04. August 2021 · 10 Min Lesedauer
„Immer im Gespräch bleiben!“

Instagram, WhatsApp, TikTok – das ist die virtuelle Welt, in der sich Kinder und Jugendliche tagtäglich aufhalten. Gewollt oder nicht. Der Kinderschutzbund Bayern hat mit dem Projekt "Medienlöwen" ein Angebot an Schulen geschaffen, um dabei zu unterstützen, vorbereitet in diese Welt einzutauchen. Joana Leinberger hat mit Daniela Riedel über das Engagement des Kinderschutzbundes im Rahmen des Projekts "Medienlöwen" gesprochen.
Medienkompetenz im Fokus!
Joana Leinberger: Wie sind Sie auf die DATEV-Stiftung Zukunft aufmerksam geworden?
Daniela Riedel: Unser Vorstand des Kinderschutzbund Landesverband Bayern e.V. wurde durch einen Zeitungsartikel im Magazin „6+60“ im September 2019 auf die DATEV-Stiftung Zukunft aufmerksam und nahm daraufhin Kontakt mit Herrn Dr. Sebastian Sprenger auf.
Joana Leinberger: Beschreiben Sie doch Ihr Förderprojekt bitte einmal kurz. Was können wir uns darunter vorstellen?
Daniela Riedel: Das Projekt „Medienlöwen – Münchner Medientraining“ richtet sich an Schülerinnen und Schüler der 4. bis 7. Jahrgangsstufe. Zusammen mit zwei Medienlöwen-Trainier*innen reflektieren die Kinder und Jugendlichen in ihrem Klassenverbund in 90-minütigen Workshops ihr eigenes und familiäres Medienverhalten und setzen sich aktiv und alltagsbezogen mit aktuellen Fragen rund um die Mediennutzung auseinander, wie z.B.: Was sind Daten und warum sind eigentlich fast alle Angebote kostenlos? Was sollte ich beim Posten von Fotos und Videos beachten? Wie gehen wir als Klasse mit Cybermobbing um? Wie filtere ich aus der Nachrichtenflut Falschmeldungen heraus?

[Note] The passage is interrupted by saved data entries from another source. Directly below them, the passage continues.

(* ===== verification/CardGuardsProps.v ===== *)
(** * What the signing guards let through

    The card setup and the restore a wallet is asked to sign are, in every
    field the chain acts on, the ones the owner confirmed. *)
From Stdlib Require Import ZArith Lia Strings.Byte Strings.Ascii.
From stdpp Require Import base numbers sets strings list sorting.
From S2P Require Import Prelude Bytes PublicKey Types Encoding Borsh CardConstants CardAccounts Decimal CardPda CardInstructions Utf8 Values SupportParse CardGuards.

(** ** What the checks guarantee *)

(** [ix] is [want], but for the writable flag of the owner, who pays *)
Definition carries `{K : PublicKeys} (ix : Web3Instruction.t) (want : ChainPayInstruction.t) (owner : Address) : Prop :=
  toBase58 ix.(Web3Instruction.programId) = want.(ChainPayInstruction.programId) ∧
  ix.(Web3Instruction.data) = want.(ChainPayInstruction.data) ∧
  Forall2 (λ got key, toBase58 got.(Web3Key.pubkey) = key.(AccountMeta.address) ∧
                      got.(Web3Key.isSigner) = key.(AccountMeta.isSigner) ∧
                      (key.(AccountMeta.address) = owner ∨ got.(Web3Key.isWritable) = key.(AccountMeta.isWritable)))
    ix.(Web3Instruction.keys) want.(ChainPayInstruction.keys).

(** The transaction is [ix] alone, paid by the owner, and waits for nobody else's signature. *)
Definition lone_instruction `{K : PublicKeys} (transaction : Web3Transaction.t) (owner : Address) (ix : Web3Instruction.t) : Prop :=
  (toBase58 <$> transaction.(Web3Transaction.feePayer)) = Some owner ∧
  transaction.(Web3Transaction.instructions) = [ix] ∧
  ∀ k, (k, None) ∈ transaction.(Web3Transaction.signatures) → toBase58 k = owner.

Definition top_up_data (lamports : Z) : bytes := le_bytes 8 9 ++ le_bytes 8 lamports ++ [byte_of 255].

(** The instruction of each setup step of a card *)
Inductive setup_step `{K : PublicKeys} (owner : Address) (cardId : bytes) (prepared : PreparedCard.t) (programId : Address)
    (a : CardAccountAddresses.t) : Z → ChainPayInstruction.t → Prop :=
| step_init issuer ref prefund want :
    issuer ∈ CARD_ISSUERS → prefund <= 5000000 → toString prefund = prepared.(PreparedCard.prefundLamports) →
    buildInitCardInstruction owner cardId issuer ref prefund (Some programId) = Ok want →
    setup_step owner cardId prepared programId a 0 want
| step_delegate want :
    buildDelegateCardInstruction owner cardId prepared.(PreparedCard.teeValidator) (Some programId) = Ok want →
    setup_step owner cardId prepared programId a 1 want
| step_top_up lamports :
    0 < lamports <= 20000000 →
    setup_step owner cardId prepared programId a 2 (top_up_instruction owner a (top_up_data lamports)).

Definition served `{K : PublicKeys} (prepared : PreparedCard.t) (a : CardAccountAddresses.t) : Prop :=
  prepared.(PreparedCard.accounts)
  = Some (CardAccountsView.mk a.(CardAccountAddresses.binding) a.(CardAccountAddresses.policy) a.(CardAccountAddresses.period)
            a.(CardAccountAddresses.commitment) a.(CardAccountAddresses.escrow)).

Section Setup.
Context `{K : PublicKeys, KS : !PublicKeysSpec K}.

Lemma same_key_true got key owner :
  same_key got key owner = true ↔
  toBase58 got.(Web3Key.pubkey) = key.(AccountMeta.address) ∧ got.(Web3Key.isSigner) = key.(AccountMeta.isSigner) ∧
  (key.(AccountMeta.address) = owner ∨ got.(Web3Key.isWritable) = key.(AccountMeta.isWritable)).
Proof. unfold same_key. rewrite !andb_true_iff, orb_true_iff, !eqb_true_iff, !bool_decide_eq_true. tauto. Qed.

Lemma same_keys_true gots keys owner :
  length gots = length keys ∧ forallb (λ k, same_key k.1 k.2 owner) (zip gots keys) = true ↔
  Forall2 (λ got key, same_key got key owner = true) gots keys.
Proof.
  revert keys. induction gots as [|got gots IH]; intros [|key keys]; cbn.
  - split; [constructor|done].
  - split; [by intros [? _]|intros H; inversion H].
  - split; [by intros [? _]|intros H; inversion H].
  - rewrite Forall2_cons, <- IH, andb_true_iff. intuition lia.
Qed.
Lemma account_to_go a b h rpcs s I m stored s' k c :
  a ∈ vaults → b ∈ vaults → (∀ k, answers (rpcs k) h) → tracked h s I →
  getCursor s.(Tables.cursors) a = Ok c → to_go (h a) c m → sync_account accounts rpcs b s stored = (s', Ok k) →
  (∃ I', tracked h s' I') ∧
  ∃ c', getCursor s'.(Tables.cursors) a = Ok c' ∧ to_go (h a) c' (if decide (a = b) then pred m else m).
Proof using BS chain_signature.
  intros Ha Hb Hr Ht Hc Hm H. split.
  - destruct (account_tracked b Hb _ (λ _, h) _ _ _ _ _ Hr (λ _, grows_refl h (tracked_genuine _ _ _ Ht)) Ht H) as (_ & I' & _ & ?).
    by exists I'.
  - unfold sync_account in H. destruct (getCursor (Tables.cursors s) b) as [c0|] eqn:Hc0; [|done].
    case_decide as E.
    + subst. rewrite Hc in Hc0. injection Hc0 as <-. unfold MAX_PAGES_PER_ACCOUNT in H. by eapply (pages_to_go b 5).
    + rewrite <- (pages_other a b _ E Hb _ _ _ _ _ _ _ _ Hr Ht Hc0 H) in Hc. eauto.
Qed.

(** [k] successful [sync] calls against a chain that stands still *)
Inductive rounds (h : string → History) : nat → Tables.t → Tables.t → Prop :=
| rounds_none s : rounds h 0 s s
| rounds_more k env rpc target rpcs s s1 s' n :
    supportServerConfig env = config_ok rpc accounts → (∀ j, answers (rpcs j) h) →
    sync env target rpcs s = (s1, Ok (Some n)) → rounds h k s1 s' → rounds h (S k) s s'.

Lemma sync_to_go a h rpcs env rpc target s I m s' n c :
  a ∈ vaults → supportServerConfig env = config_ok rpc accounts → (∀ j, answers (rpcs j) h) → tracked h s I →
  getCursor s.(Tables.cursors) a = Ok c → to_go (h a) c m → sync env target rpcs s = (s', Ok (Some n)) →
  (∃ I', tracked h s' I') ∧ ∃ c', getCursor s'.(Tables.cursors) a = Ok c' ∧ to_go (h a) c' (pred m).
Proof using BS chain_signature.
  intros Ha Hcfg Hr Ht Hc Hm H. unfold sync in H. rewrite Hcfg in H.
  destruct target as [target|]; [|done]. destruct (indexerTargetProblem target accounts); [done|].
  destruct (sync_account accounts rpcs (SupportAccounts.vault accounts) s 0) as [s1 [n1|]] eqn:E1; [|done].
  destruct (sync_account accounts _ (SupportAccounts.vaultUsdc accounts) s1 n1) as [s2 [n2|]] eqn:E2; [|done]. injection H as <- <-.
  destruct (account_to_go a _ h rpcs s I m 0%nat s1 n1 c Ha ltac:(by left) Hr Ht Hc Hm E1) as ([I1 Ht1] & c1 & Hc1 & Hm1).
  destruct (account_to_go a _ h _ s1 I1 _ n1 s2 n2 c1 Ha ltac:(right; by left) (λ k, Hr _) Ht1 Hc1 Hm1 E2) as (HI & c2 & Hc2 & Hm2).
  split; [done|]. exists c2. split; [done|]. eapply to_go_mono; [done|].
  destruct (decide (a = SupportAccounts.vault accounts)); destruct (decide (a = SupportAccounts.vaultUsdc accounts)); [lia..|].
  by apply elem_of_cons in Ha as [?|[?|?%not_elem_of_nil]%elem_of_cons].
Qed.

Lemma rounds_to_go a h k s s' : rounds h k s s' → ∀ I m c,
  a ∈ vaults → tracked h s I → getCursor s.(Tables.cursors) a = Ok c → to_go (h a) c m →
  ∃ c', getCursor s'.(Tables.cursors) a = Ok c' ∧ to_go (h a) c' (m - k).
Proof using BS chain_signature.
  induction 1 as [s|k env rpc target rpcs s s1 s' n Hcfg Hr Hs _ IH]; intros I m c Ha Ht Hc Hm.
  { exists c. split; [done|]. by rewrite Nat.sub_0_r. }
  destruct (sync_to_go _ _ _ _ _ _ _ _ _ _ _ _ Ha Hcfg Hr Ht Hc Hm Hs) as ([I1 Ht1] & c1 & Hc1 & Hm1).
  destruct (IH _ _ _ Ha Ht1 Hc1 Hm1) as (c' & Hc' & Hm'). exists c'. split; [done|].
  eapply to_go_mono; [done|lia].
Qed.

(** ** A node that answers *)

(** It knows every signature and transaction. *)
Definition honest (h : string → History) : Rpc.t :=
  Rpc.mk (λ account b u limit, Ok (page_of (h account) b u limit)) (λ s, Ok (chain s)).

Lemma honest_answers h : answers (honest h) h.
Proof using Type. split; [by intros a b u n l [= <-]|by intros s tx [= ->]]. Qed.

(** Every successful transaction of the vaults' histories is on the chain, and
    its balances and transfers are integers. *)
Definition readable (h : string → History) : Prop :=
  ∀ a x, a ∈ vaults → x ∈ h a → strict_eq x.(SignatureInfo.err) VNull = true →
  ∃ tx p, chain x.(SignatureInfo.signature) = Some tx ∧ parseSupportTx (Some tx) accounts = Ok p.
(* ===== verification/HttpRoutes.v ===== *)
(** * The HTTP routes (convex/http.ts)

    The authenticated storage endpoint in front of [Storage.execute], and the
    public relay in front of a Solana node.  A request is what the handlers read
    of it; environment variables, clocks and the upstream's reply are arguments.
    The migration operations are an argument as the pet world is for [execute]. *)
From Stdlib Require Import ZArith Lia Strings.Byte Strings.Ascii.
From stdpp Require Import base numbers strings list fin_maps gmap.
From S2P Require Import Prelude Bytes PublicKey Decimal Base64 CardConstants Values CardCommitment Store Records CardRecords Webhooks WebhookRuns Storage Utf8 SupportParse Support SupportRpc.

(** ** Service credentials *)

(** The service secrets of the deployment and the flags of its modes *)
Module StorageEnv.
Record t : Type := mk {
  backend_secret : option string;
  mcp_secret : option string;
  migration_secret : option string;
  migration_enabled : bool;
  env : Env.t;
}.
End StorageEnv.

Inductive ServiceRole : Type := service (role : Role) | migration.

(** [filter(Boolean)] *)
Definition configured (e : StorageEnv.t) : list string :=
  omap present [e.(StorageEnv.backend_secret); e.(StorageEnv.mcp_secret); e.(StorageEnv.migration_secret)].

(** [status] and [code] of an error, or the value of an operation *)
Inductive HttpReply (A : Type) : Type :=
| http_value (value : A)
| http_error (status : Z) (code : string).
Arguments http_value {A} value.
Arguments http_error {A} status code.

(** The code of a [ConvexError]: what [fail] puts before the message *)
Definition convex_code (message : string) : option string :=
  let '(code, rest) := span (λ c, negb (bool_decide (c = ":"%char))) (chars message) in
  if starts_with ": " (text rest) then Some (text code) else None.

(** The response to an error of the mutation *)
Definition error_reply {A} (message : string) : HttpReply A :=
  match convex_code message with
  | None => http_error 500 "storage_error"
  | Some code =>
      http_error
        (if bool_decide (code ∈ ["maintenance"; "unavailable"]) then 503
         else if bool_decide (code = "unauthorized") then 401
         else if bool_decide (code = "rate_limited") then 429
         else if bool_decide (code = "forbidden") then 403
         else if bool_decide (code = "conflict") then 409 else 400) code
  end.

Section Credentials.
Context `{H : Sha256}.

(** [difference |= left[i] ^ right[i]] over two digests *)
Definition difference (left right : bytes) : Z :=
  foldl (λ d p, Z.lor d (Z.lxor (byte_val p.1) (byte_val p.2))) 0 (zip left right).

Definition matches (token : string) (secret : option string) : bool :=
  match present secret with
  | None => false
  | Some secret =>
      Nat.leb 32 (String.length secret)
      && (difference (sha256 (text_encode token)) (sha256 (text_encode secret)) =? 0)
  end.

Definition role_of_token (e : StorageEnv.t) (token : string) : option ServiceRole :=
  if matches token e.(StorageEnv.backend_secret) then Some (service backend)
  else if matches token e.(StorageEnv.mcp_secret) then Some (service mcp)
  else if matches token e.(StorageEnv.migration_secret) then Some migration
  else None.
End Credentials.

(** ** /internal/storage/v1 *)

Section StorageRoute.
Context `{H : Sha256, C : Codec, B : Db}.
Context {Pet : Type} (petOperation : string → value → Pet → result (value * Pet)).
Abbreviation Tables := (Storage.t Pet).
Context (migrationOperation : string → value → Tables → result (value * Tables)).

Definition operations_of (role : Role) : list string :=
  match role with backend => backendOperations | mcp => mcpOperations end.

(** A mutation: its tables stand when it returns, and nothing changes when it throws. *)
Definition run {A} (s : Tables) (r : result (A * Tables)) (f : A → Reply) : HttpReply Reply * Tables :=
  match r with
  | Ok (a, s') => (http_value (f a), s')
  | Throw e => (error_reply e, s)
  end.

Definition storage_operation (e : StorageEnv.t) (role : ServiceRole) (operation : string) (args : value) (s : Tables)
    : HttpReply Reply * Tables :=
  match role with
  | migration =>
      if negb e.(StorageEnv.migration_enabled) || negb e.(StorageEnv.env).(Env.maintenance) then (http_error 403 "forbidden", s)
      else if bool_decide (operation = "migration.import" ∨ operation = "migration.export")
      then run s (migrationOperation operation args s) Answer
      else (http_error 403 "forbidden", s)
  | service role =>
      if negb (bool_decide (operation ∈ operations_of role)) then (http_error 403 "forbidden", s)
      else run s (execute petOperation e.(StorageEnv.env) s role operation args) id
  end.

Definition storage_route (e : StorageEnv.t) (authorization : option string) (body : string) (s : Tables)
    : HttpReply Reply * Tables :=
  match strip_prefix (chars "Bearer ") (chars (default "" authorization)) with
  | None => (http_error 401 "unauthorized", s)
  | Some token =>
      if negb (Nat.eqb (length (set_of (configured e))) (length (configured e))) then (http_error 503 "configuration", s)
      else
        match role_of_token e (text token) with
        | None => (http_error 401 "unauthorized", s)
        | Some role =>
            if 900000 <? utf8_length body then (http_error 413 "too_large", s)
            else
              match JSON_parse body with
              | None => (http_error 400 "invalid_argument", s)
              | Some parsed =>
                  match get parsed "operation", get parsed "args" with
                  | VString operation, VObject _ as args => storage_operation e role operation args s
                  | _, _ => (http_error 400 "invalid_argument", s)
                  end
              end
        end
  end.
End StorageRoute.

(** ** /support/rpc *)

Module RelayEnv.
Record t : Type := mk {
  upstream : option string;
  programId : option string;
  live : option string;
  cluster : option string;
}.
End RelayEnv.

(** The parts of a request the relay reads *)
Module RelayRequest.
Record t : Type := mk { body : list bytes; forwarded_for : option string; real_ip : option string }.
End RelayRequest.

Inductive RelayReply : Type :=
| relay_error (status : Z) (message : string) (id : value)
| relay_answer (status : Z) (body : bytes).

Section RelayRoute.
Context `{H : Sha256, C : Codec, B : Db}.
(** [new TextDecoder().decode] *)
Context (text_decode : bytes → string).

(** What the upstream replies to a request: a status with the chunks of its body,
    or no answer in time *)
Abbreviation Upstream := (RelayBody.t → option (Z * list bytes)).

(** The reply, the rate limit rows, and what was sent upstream *)
Definition relay_route (e : RelayEnv.t) (request : RelayRequest.t) (fetch : Upstream) (now : Z) (t : table RateLimit.t)
    : result (RelayReply * table RateLimit.t * option RelayBody.t) :=
  let refuse status message id t := Ok (relay_error status message id, t, None) in
  match present e.(RelayEnv.upstream), present e.(RelayEnv.programId) with
  | Some _, Some programId =>
      if negb (bool_decide (e.(RelayEnv.live) = Some "true")) || negb (bool_decide (e.(RelayEnv.cluster) = Some "devnet"))
      then refuse 503 "Support RPC is off" VNull t
      else
        match read_limited MAX_BODY_BYTES 0 request.(RelayRequest.body) with
        | None => refuse 413 "Request too large" VNull t
        | Some body =>
            match checkRelayRequest (text_decode body) programId with
            | relay_fail status message => refuse status message VNull t
            | relay_ok r =>
                let client := clientKey request.(RelayRequest.forwarded_for) request.(RelayRequest.real_ip) in
                let! counted := relayAllowed t client (bool_decide (r.(RelayBody.method) = "sendTransaction")) now in
                let '(allowed, t) := counted in
                if negb allowed then refuse 429 "Too many requests; try again in a minute" r.(RelayBody.id) t
                else
                  match fetch r with
                  | None => Ok (relay_error 502 "Upstream RPC unavailable" r.(RelayBody.id), t, Some r)
                  | Some (status, chunks) =>
                      match read_limited MAX_RESPONSE_BYTES 0 chunks with
                      | None => Ok (relay_error 502 "Upstream response too large" r.(RelayBody.id), t, Some r)
                      | Some body => Ok (relay_answer status body, t, Some r)
                      end
                  end
            end
        end
  | _, _ => refuse 503 "Support RPC is off" VNull t
  end.
End RelayRoute.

Die Schüler*innen lernen Rechte und Pflichten für einen respektvollen und sicheren Umgang mit Medien im digitalen Zeitalter kennen. Der Spaß an den Medien soll dabei nicht verloren gehen. Die pädagogischen Fachkräfte der Schule werden immer in das Training mit einbezogen (Klassleitung und Schulsozialarbeit). Das Konzept beinhaltet auch die Option für einen Eltern-Schüler*innen-Abend. Im Idealfall profitiert also die ganze Schulgemeinschaft von dem Projekt.
„Bei Kindern bestehen die größten Lücken im Medienhandeln und in der Medienkritik.“
Trainieren und Erfahrungen sammeln!
Joana Leinberger: Welche Ziele verfolgen die „Medienlöwen“ mit Ihrer Arbeit?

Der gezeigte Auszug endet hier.